For Daytraders, It’s Adapt or Die

11/09/2011 7:00 am EST


Steven Spencer

Partner, SMB Capital

Rampant volatility, news-driven market action, and the prevalence of automated trading systems mean daytraders have to adjust to stay alive in this environment. A recent trade example shows why.

What are you doing as a daytrader to adapt and succeed in this tape-reading environment?

This market can be rough for novice daytraders trying to figure out a way to find consistency. The bots are alive and well, the volatility remains high, and headline risk abounds. Trades that worked only a few short months ago are now being piled up like garbage on the streets of New York with the sanitation department on strike!

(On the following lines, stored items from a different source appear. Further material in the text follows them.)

(** * Microphone capture and voice-activity detection
    (src/interface/asr/microphone.py)

    A shallow embedding of the [Microphone] class and of the module-level
    helper [_resample].  NumPy arrays are records of a dtype tag and the
    list of their values; the values are rationals, the numbers the array
    elements denote.  The external collaborators (scipy's [signal.resample],
    NumPy's element conversion and serialisation, the Silero [VADIterator],
    the sounddevice queries and recordings) are variables of one section,
    each with the part of its documented contract the proofs need.

    Python integers are [Z].  [int(a * b / c)] on integers is modelled by
    the truncated exact quotient [Z.quot (a * b) c]: Python's true division
    of two integers is the correctly rounded double of the exact quotient,
    and module [Float64] below evaluates the same expression on IEEE
    doubles so that the two can be compared on concrete inputs.

    [record_until_silence] runs two threads, the audio callback and the
    polling loop.  A call of the callback is atomic for the loop (both hold
    the interpreter lock while they run Python code), so one call of
    [record_until_silence] is a function of a [schedule]: which chunks the
    stream delivers between two evaluations of the loop condition, and what
    the clock reads at each. *)

From Stdlib Require Import ZArith QArith Qround Lia.
From Stdlib Require Import Floats.PrimFloat Floats.SpecFloat Floats.FloatOps.
From Stdlib Require Import Numbers.Cyclic.Int63.Uint63.
From stdpp Require Import gmap strings list pretty sorting.

Local Open Scope Z_scope.

(** ** Python numerics *)

(** [int(q)] on a number: truncation toward zero. *)
Definition py_int (q : Q) : Z := Z.quot (Qnum q) (Z.pos (Qden q)).

(** [a < b] on numbers. *)
Definition Qlt_bool (a b : Q) : bool := negb (Qle_bool b a).

(** [int(a / b)] for integers [a], [b]; [None] is [ZeroDivisionError].
    The quotient is the exact one.  Python truncates the double nearest to
    it, which gives the same integer as long as [a] is below [2^53] (a
    quotient that is not whole then lies at least [1 / b] under the next
    integer, more than half the spacing of the doubles there); beyond, the
    two can differ by one. *)
Definition int_truediv (a b : Z) : option Z :=
  if Z.eqb b 0 then None else Some (Z.quot a b).

(** [round(q)]: Python rounds to the nearest integer, ties to even. *)
Definition py_round (q : Q) : Z :=
  let f := Qfloor q in
  match Qcompare (q - inject_Z f) (1 # 2) with
  | Lt => f
  | Gt => f + 1
  | Eq => if Z.even f then f else f + 1
  end.

(** The same integer expressions on IEEE doubles, for arguments below
    [2^53] (which convert to doubles without rounding). *)
Module Float64.

Definition of_int (a : Z) : float := PrimFloat.of_uint63 (Uint63.of_Z a).

(** [a / b] on integers. *)
Definition truediv (a b : Z) : float := PrimFloat.div (of_int a) (of_int b).

(** [int(f)]; [None] for an infinity or a NaN, where Python raises. *)
Definition to_int (f : float) : option Z :=
  match Prim2SF f with
  | S754_zero _ => Some 0
  | S754_finite s m e =>
      let mag := if Z.leb 0 e then Z.shiftl (Z.pos m) e
                 else Z.shiftr (Z.pos m) (- e) in
      Some (if s then - mag else mag)
  | S754_infinity _ => None
  | S754_nan => None
  end.

(** [int(a * b / c)]. *)
Definition int_mul_div (a b c : Z) : option Z :=
  if Z.eqb c 0 then None else to_int (truediv (a * b) c).

(** Whether [int(a * b / c)] on doubles is the truncated exact quotient. *)
Definition agrees (a b c : Z) : bool :=
  match int_mul_div a b c, int_truediv (a * b) c with
  | Some x, Some y => Z.eqb x y
  | None, None => true
  | _, _ => false
  end.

Yes, your profit and loss (P&L) will stink just like garbage on a hot summer day if you don’t adapt. The automated trading systems and bots are hunting stops and swapping both sides of important levels before making the real move.

The shakeouts against the trend are not of the junior variety; they are big boy shakes. The headlines or comments from Europe can turn a winner into a loser in seconds.

Sounds impossible, right? Wrong. Manage your size better (smaller or around a core of shares), expect big players to try to shake you out of your trade (find entries or add to a position by using them), and use relative strength to mute some of the headline spikes (short only the weakest, go long only the strongest).

See related: Spot Leaders and Losers with RS Analysis

These days the nice “draw a pencil-line level with a nickel stop” trades are even fewer and farther between. You have to be thinking ahead about the things being used to get you out of good positions and adapt to them. Try anticipating them and be prepared to take advantage.

For example, on Monday, Vertex Pharmaceuticals (VRTX) was under pressure and heavy all day, but this was not an easy trade if you got too big or added on weakness. You needed to give it room and wait for the misguided longs to get rolled over before it paid on the short side that afternoon.

Click to Enlarge

The Spyder Trust (SPY) had the spike at 1:57 pm ET and VRTX found sellers in the offer and held it in check (relative strength saves your position from the headline). That spot in the day made it clear a new low of the day was a decent probability, and it found it shortly afterwards.

Next up, the “buy the new low” automated trading systems do their thing; you should have been expecting it. Now just wait for some stretch to the downside to get the bottom pickers to head for the exits.

Daytrading requires the ability to adapt if you plan on making it a career. What worked last week won’t work this week. Get used to it!